Cada cabeza es un mundo

Cada cabeza es un mundo

Pocos hombres más mujeriegos que aquel amigo, al cual se le había robustecido el cuello porque lo ejercitaba virando continuamente el rostro ante el paso de alguna fémina.

Y como era de sólida posición sus romances se multiplicaban, y en una ocasión me manifestó que estaba muy deprimido porque solo tenía tres amantes.

Contrajo matrimonio a la edad de treinta y siete años con una curvilínea mujer de veintidós, aficionada a los ejercicios físicos, especialmente a la natación.

Ante su paso los hombres volteaban la cara, por lo que hubiera podido ganar un concurso de robustecedoras involuntarias de pescuezos masculinos.

Pero la compañera del mujeromaníaco tenía un grave defecto, y era que sus celos superaban los del personaje de Shakespeare.

Y es peligrosa cualquier relación conyugal entre un promiscuo sexual y una bronca, chiva, espantada.

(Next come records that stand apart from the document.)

Lemma phase_cases n : phase n = 0 /\ phase (S n) = 1 \/ phase n = 1 /\ phase (S n) = 0.
Proof.
  unfold phase. rewrite Nat2Z.inj_succ. pose proof (Z.mod_pos_bound (Z.of_nat n) 2 ltac:(lia)).
  pose proof (Z.div_mod (Z.of_nat n) 2 ltac:(lia)). unfold Z.succ.
  assert (Z.of_nat n mod 2 = 0 \/ Z.of_nat n mod 2 = 1) as [E|E] by lia; rewrite E; [left|right];
    (split; [done|]); symmetry; [apply (Z.mod_unique _ _ (Z.of_nat n / 2))|apply (Z.mod_unique _ _ (Z.of_nat n / 2 + 1))]; lia.
Qed.

Lemma phase_SS n : phase (S (S n)) = phase n.
Proof. destruct (phase_cases n) as [[]|[]], (phase_cases (S n)) as [[]|[]]; congruence. Qed.

Lemma phase_flip n : Z.lxor (phase n) 1 = phase (S n).
Proof. by destruct (phase_cases n) as [[-> ->]|[-> ->]]. Qed.

Lemma phase_ne n : phase (S n) <> phase n.
Proof. destruct (phase_cases n) as [[-> ->]|[-> ->]]; done. Qed.

Lemma km_at_set_eq k n v : km_at (km_set k (phase n) v) (phase n) = v.
Proof. unfold km_at, km_set. by destruct (phase n =? 0). Qed.

Lemma km_at_set_ne k n v : km_at (km_set k (phase (S n)) v) (phase n) = km_at k (phase n).
Proof. by destruct (phase_cases n) as [[-> ->]|[-> ->]]. Qed.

Afortunadamente, por su condición de hombre inteligente y de vasta experiencia mundanal, el amigo sorteaba las situaciones difíciles que se les presentaban cuando la esposa trataba de atraparlo en alguna de sus jugadas extraconyugales.

Como era yo su confidente, vivía contándome las absurdas escenas de celos a las que lo sometía su vecina de mosquitero, y que lo colocaban en el borde de la desesperación. Atosigado y desencantado, inició trámites de divorcio, y eso bastó para que su mujer cayera en una crisis depresiva, que la llevó a jurar que abandonaría su enfermiza desconfianza.

Hizo honor al juramento, lo que llevó al don Juan a incrementar sus idilios callejeros llegando incluso a exhibirse con una variada colección de portadoras de faldas.

Trascurridos algunos meses me enteré de que la esposa del coleccionista de jevas estaba visitando parientes en la ciudad de New York, y que permanecería allí unas tres semanas.

Me comuniqué por la vía telefónica con el tenorio para felicitarlo por esa situación, pero sus palabras me desconchinflaron el asombrómetro.

-No me creerás, pero desde hace un tiempo puse fin a mis romances de moteles; y es que lo que les ponía sazón eran los celos de mi cónyuge, que me obligaban a utilizar al máximo el cerebro para los allantes, y me mantenían lejos del aburrimiento. Ahora carecen de atractivo aquellos brinquitos.

Cuando finalizó la conversación recordé que cada ser humano es diferente al resto de la humanidad, y que de poeta y de loco todos tenemos un poco.